What happened here has been misstated a bit.
The pile-up at the superchargers involved a lot of Uber drivers who had been using them -- not necessarily apartment dwellers. And a lot of those folks weren't especially familiar with the cars.
Cold does three things to batteries: 1) it dramatically reduces the rate at which they can be charged, 2) it reduces the voltage they will supply at any given state of charge, 3) it creates increased demand for their energy to heat things up.

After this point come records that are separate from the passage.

Fixpoint parse_value (fuel : nat) (s : string) : option (jtree * string) :=
  match fuel with
  | O => None
  | S fuel =>
      match skip_ws s with
      | EmptyString => None
      | String c r =>
          if Ascii.eqb c DQ then '(t, r) ← read_str r; Some (JStr t, r)
          else if Ascii.eqb c "[" then
            match skip_ws r with
            | String e r' => if Ascii.eqb e "]" then Some (JArr [], r') else '(l, r) ← parse_elems fuel r; Some (JArr l, r)
            | EmptyString => None
            end
          else if Ascii.eqb c "{" then
            match skip_ws r with
            | String e r' => if Ascii.eqb e "}" then Some (JObj [], r') else '(ms, r) ← parse_members fuel r; Some (JObj (add_members ms), r)
            | EmptyString => None
            end
          else if Ascii.eqb c "n" then r ← read_null r; Some (JNull, r)
          else '(z, r) ← read_int (String c r); Some (JInt z, r)
      end
  end
with parse_elems (fuel : nat) (s : string) : option (list jtree * string) :=
  match fuel with
  | O => None
  | S fuel =>
      '(v, r) ← parse_value fuel s;
      match skip_ws r with
      | String c r => if Ascii.eqb c "," then '(l, r) ← parse_elems fuel r; Some (v :: l, r) else if Ascii.eqb c "]" then Some ([v], r) else None
      | EmptyString => None
      end
  end
with parse_members (fuel : nat) (s : string) : option (list (string * jtree) * string) :=
  match fuel with
  | O => None
  | S fuel =>
      match skip_ws s with
      | String q r =>
          if Ascii.eqb q DQ then
            '(k, r) ← read_str r;
            match skip_ws r with
            | String c r =>
                if Ascii.eqb c ":" then
                  '(v, r) ← parse_value fuel r;
                  match skip_ws r with
                  | String c r =>
                      if Ascii.eqb c "," then '(ms, r) ← parse_members fuel r; Some ((k, v) :: ms, r) else if Ascii.eqb c "}" then Some ([(k, v)], r) else None
                  | EmptyString => None
                  end
                else None
            | EmptyString => None
            end
          else None
      | EmptyString => None
      end
  end.

Definition is_container (j : jtree) : bool := match j with JArr _ | JObj _ => true | _ => false end.

(** Without JSON_DECODE_ANY a text is an array or an object; nothing but space
    may follow it. *)
Definition parse_text (s : string) : option jtree :=
  match parse_value (2 * String.length s + 2) s with
  | Some (j, r) => if is_container j && String.eqb (skip_ws r) "" then Some j else None
  | None => None
  end.

Definition json_lib : JanssonText tree_jansson := {| json_array := JArr; json_dumps := print " "; json_loads := parse_text |}.

Example parse_printed_tree : parse_text (print " " (JObj [("a", JArr [JInt (-20); JStr (String DQ "x"); JNull]); ("b", JObj [])])) =
  Some (JObj [("a", JArr [JInt (-20); JStr (String DQ "x"); JNull]); ("b", JObj [])]).
Proof. vm_compute. reflexivity. Qed.

(** ** Printed texts are read back *)

Lemma read_escape c s : read_str (escape c ++ s) = ('(t, r) ← read_str s; Some (String c t, r)).
Proof. destruct c as [[] [] [] [] [] [] [] []]; reflexivity. Qed.

Lemma read_escaped t rest : read_str (escape_all t ++ String DQ rest) = Some (t, rest).
Proof. induction t as [|c t IH]; [done|]. cbn [escape_all]. rewrite <- sapp_assoc, read_escape, IH. done. Qed.

Lemma escape_plain t : plain t = true -> escape_all t = t.
Proof.
  induction t as [|c t IH]; [done|]. cbn [plain escape_all]. intros [Hc Ht]%andb_true_iff. rewrite IH by done.
  unfold plain_char in Hc. bool_prop. unfold escape. destruct (Ascii.eqb c DQ), (Ascii.eqb c BS); try done. cbn [orb].
  replace (byte_of c <? 32) with false by (symmetry; apply Z.ltb_ge; lia). done.
Qed.

Lemma quoted_print k : plain k = true -> quoted k = print_str k.
Proof. intros Hk. unfold quoted, print_str. by rewrite escape_plain. Qed.

(** What follows a number must not continue it. *)
Definition stops (s : string) : Prop := match s with String c _ => digit c = None | EmptyString => True end.

Lemma read_printed_uint u rest : stops rest -> read_uint (print_uint u ++ rest) = (u, rest).
Proof.
  intros Hs. induction u as [|u IH|u IH|u IH|u IH|u IH|u IH|u IH|u IH|u IH|u IH]; cbn [print_uint];
    rewrite ?sapp_cons; cbn [read_uint]; [|cbn; rewrite IH; reflexivity..].
  rewrite sapp_empty. destruct rest as [|c rest]; [done|]. cbn [read_uint]. by rewrite Hs.
Qed.

Lemma read_printed_nat u rest : u <> Nil -> stops rest -> read_nat (print_uint u ++ rest) = Some (u, rest).
Proof. intros Hu Hs. unfold read_nat. rewrite read_printed_uint by done. by destruct u. Qed.

Lemma to_int_digits z : match Z.to_int z with Decimal.Pos u | Decimal.Neg u => u <> Nil end.
Proof. destruct z; cbn; [done|apply Unsigned.to_uint_nonnil..]. Qed.

Lemma print_uint_head u rest : u <> Nil -> exists c s, print_uint u ++ rest = String c s /\ is_Some (digit c).
Proof. intros Hu. destruct u; try done; cbn [print_uint]; rewrite sapp_cons; eexists _, _; (split; [reflexivity|]); cbn; eauto. Qed.

Lemma digit_char c : is_Some (digit c) -> is_ws c = false /\ Ascii.eqb c DQ = false /\ Ascii.eqb c "[" = false /\ Ascii.eqb c "{" = false /\
  Ascii.eqb c "n" = false /\ Ascii.eqb c "-" = false /\ Ascii.eqb c "]" = false.
Proof. destruct c as [[] [] [] [] [] [] [] []]; (intros [? [=]] || intros _; vm_compute; auto 10). Qed.

Lemma read_printed_int z rest : stops rest -> read_int (print_int z ++ rest) = Some (z, rest).
Proof.
  intros Hs. unfold print_int. pose proof (to_int_digits z) as Hd. pose proof (DecimalZ.of_to z) as Hz. destruct (Z.to_int z) as [u|u].
  - destruct (print_uint_head u rest Hd) as (c & s & Hc & Hdig). unfold read_int. rewrite Hc. apply digit_char in Hdig as (_ & _ & _ & _ & _ & -> & _).
    rewrite <- Hc, read_printed_nat by done. cbn [mbind option_bind]. congruence.
  - rewrite sapp_cons. cbn [read_int Ascii.eqb Bool.eqb]. rewrite read_printed_nat by done. cbn [mbind option_bind]. congruence.
Qed.

(** [reads s j]: wherever the text [s] stands, [j] is read from it. *)
Definition starts (s : string) : Prop := exists c s', s = String c s' /\ is_ws c = false /\ Ascii.eqb c "]" = false.
Definition reads (s : string) (j : jtree) : Prop :=
  starts s /\ forall fuel rest, (2 * String.length s <= fuel)%nat -> stops rest -> parse_value fuel (s ++ rest) = Some (j, rest).
Definition reads_elems (s : string) (l : list jtree) : Prop :=
  starts s /\ forall fuel rest, (2 * String.length s + 1 <= fuel)%nat -> parse_elems fuel (s ++ String "]" rest) = Some (l, rest).
Definition reads_members (s : string) (ms : list (string * jtree)) : Prop :=
  (exists s', s = String DQ s') /\
  forall fuel rest, (2 * String.length s + 1 <= fuel)%nat -> parse_members fuel (s ++ String "}" rest) = Some (ms, rest).

Lemma skip_start c s : is_ws c = false -> skip_ws (String c s) = String c s.
Proof. intros Hc. cbn. by rewrite Hc. Qed.

Lemma reads_null : reads "null" JNull.
Proof. split; [by exists "n"%char, "ull"|]. intros [|f] rest Hf _; [cbn in Hf; lia|]. reflexivity. Qed.
(* ===== verification/Queue.v ===== *)
(** * Queues (lib/linked_list.h, lib/linked_list.c)

    The intrusive queue of the DNS proxy, over the heap of next and prev
    fields of Llist.v, and its thread-safe version: threads are step machines
    with a program point per synchronisation operation of [mqueue_append],
    [mqueue_dequeue], [mqueue_remove] and [mqueue_close] and one between the
    reads and the writes of their list operations, interleaved in any order.  What they do to the list is recorded as a trace and compared with
    an abstract queue. *)

From S2P Require Import Prelude Llist Sync.

(** A null pointer: never an address of the heap. *)
Definition NULL : ptr := 1%positive.

(** ** The queue

    A [struct queue] is named by the address of its head node, which is its
    first member; [length] is its other one. *)

Definition queue_init (h : heads) (queue : ptr) : option (heads * Z) :=
  h ← store_next h queue queue;
  h ← store_prev h queue queue;
  Some (h, 0).

(** What the three operations read first, and the rest of each with what was
    read ([tmp], [length]): a thread may be stopped between the two. *)
Definition append_at (h : heads) (length : Z) (queue elem tmp : ptr) : option (heads * Z) :=
  h ← store_next h elem queue;
  p ← load_prev h queue;
  h ← store_prev h elem p;
  h ← store_next h tmp elem;
  h ← store_prev h queue elem;
  Some (h, wrap64 (length + 1)).

Definition queue_append (h : heads) (length : Z) (queue elem : ptr) : option (heads * Z) :=
  tmp ← load_prev h queue; append_at h length queue elem tmp.

(** The removed node keeps its pointers. *)
Definition dequeue_at (h : heads) (length : Z) (queue tmp : ptr) : option (ptr * heads * Z) :=
  n ← load_next h tmp;
  h ← store_next h queue n;
  n ← load_next h queue;
  h ← store_prev h n queue;
  Some (tmp, h, wrap64 (length - 1)).

Definition queue_dequeue (h : heads) (length : Z) (queue : ptr) : option (ptr * heads * Z) :=
  tmp ← load_next h queue; dequeue_at h length queue tmp.

Definition remove_at (h : heads) (length : Z) (elem p : ptr) : option (heads * Z) :=
  n ← load_next h elem;
  h ← store_next h p n;
  n ← load_next h elem;
  p ← load_prev h elem;
  h ← store_prev h n p;
  h ← store_next h elem NULL;
  h ← store_prev h elem NULL;
  Some (h, wrap64 (length - 1)).

Definition queue_remove (h : heads) (length : Z) (elem : ptr) : option (heads * Z) :=
  p ← load_prev h elem; remove_at h length elem p.

(** free() of a node: [None] is a double or invalid free. *)
Definition free_node (h : heads) (p : ptr) : option heads :=
  _ ← h_next h !! p;
  _ ← h_prev h !! p;
  Some (Heads (delete p (h_next h)) (delete p (h_prev h))).
(* ===== verification/Dnsproxy.v ===== *)
(** * DNS proxy (sr-dnsproxy)

    A query of an application is parsed (server.c), resolved by the real DNS
    server through c-ares (client.c), turned into a flow request for the
    controller, and answered when the edge router has installed the flow or
    the controller has rejected it (monitor.c).  Packets are byte buffers of
    the size the code allocates; a write outside is [None].  c-ares, Jansson
    and the address functions are parameters. *)

From S2P Require Import Prelude Llist Misc Hashmap Rules Srdb Dijkstra Segpath Netstate Flows Netlink Routed Queue Dns.
From Stdlib Require Import Ascii.

Definition MAX_DNS_PACKET_SIZE : nat := 512.
Definition MAX_SRH_RR_SIZE : nat := 100.

(** [data] is the array behind the struct, of [MAX_DNS_PACKET_SIZE] bytes. *)
Record query := Query {
  q_addr : in6_addr;
  q_length : Z;
  bandwidth_req : Z;
  latency_req : Z;
  app_name_req : string;
  q_data : list Z
}.

Definition set_req (q : query) (bw lat : Z) (app : string) : query := Query (q_addr q) (q_length q) bw lat app (q_data q).

Section proxy.
Context {A : AresDns} {J : Jansson} {T : JanssonText J}
  (ares_parse_aaaa_reply : list Z -> option (string * list in6_addr))
  (inet_pton : string -> option in6_addr) (inet_ntop : in6_addr -> string).

(** ** Queries (server.c) *)

Definition header_field (f : hfield) (data : list Z) (o : nat) : option Z := m ← view data o DNS_HEADER_LENGTH; Some (DNS_HEADER f m).
Definition rr_field (f : rfield) (data : list Z) (o : nat) : option Z := m ← view data o (roff f + rsize f); Some (DNS_RR f m).

(** One option: its value is copied to [app_name_req], of [SLEN + 1] bytes, or
    read as a 32-bit number. *)
Definition edns_option_read (code : Z) (len : nat) (data : list Z) (o : nat) (q : query) : option query :=
  if code =? T_OPT_OPCODE_APP_NAME then
    m ← view data o len;
    if (len <=? SLEN)%nat then Some (set_req q (bandwidth_req q) (latency_req q) (cstr (take len m))) else None
  else if code =? T_OPT_OPCODE_BANDWIDTH then m ← view data o 4; Some (set_req q (DNS__32BIT m) (latency_req q) (app_name_req q))
  else if code =? T_OPT_OPCODE_LATENCY then m ← view data o 4; Some (set_req q (bandwidth_req q) (DNS__32BIT m) (app_name_req q))
  else Some q.

(** for (i = 0; i < edns_length; i = i + 4 + option_length) *)
Fixpoint edns_loop (fuel : nat) (data : list Z) (aptr : nat) (edns_length i : Z) (q : query) : option query :=
  if i <? edns_length then
    match fuel with
    | O => None
    | S fuel =>
        let o := (aptr + Z.to_nat i)%nat in
        code ← rr_field OPT_CODE data o;
        len ← rr_field OPT_LEN data o;
        q ← edns_option_read code (Z.to_nat len) data (o + 4) q;
        edns_loop fuel data aptr edns_length (i + 4 + len) q
    end
  else Some q.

As the experience of a ton of Canadians and Norwegians shows, Teslas and other EV's are fine in the cold. They can use the stored energy in their battery to warm said battery up, then go on about their merry way doing whatever they would do. If they're plugged in to a slower charger, they can even pre-warm the battery in preparation for departure. When it's moderately cold the waste heat from the motor/inverter/battery is enough to keep the battery warm; when it's extremely cold the battery needs to supply some extra power to do this.
The problem here was the charging side. These batteries charge slowly in the cold and need to be preheated or "preconditioned" -- it prefers to be at 50 Celsius for fastest charging. I believe on Teslas you do this by putting a Supercharger address into the car's sat-nav, and it will figure this out and time the preheating so it's ready to charge when you get there.
The trouble is that people showed up at the Supercharger not knowing to do this. So they plug in, their battery's at -20C, and it is charging VERY slowly until it gets heated up.
Meanwhile there's a line of people waiting in the cold. Some of them probably properly preconditioned their batteries -- which is the right thing to do if you're about to connect to the Supercharger. But they get there and all the plugs are taken up by people charging at 5 kW with frozen batteries. Theirs are nice and toasty, but they are waiting in line to get there ... while continuing to expend energy keeping their batteries at temperature. At some point they have to either turn off preconditioning or run out of energy, leading to a cascade failure.
This could have been solved with either better education about preconditioning or access to more plentiful slower ("Level 2") chargers. I don't know how those are in Chicago, but there are a zillion where I live in Syracuse.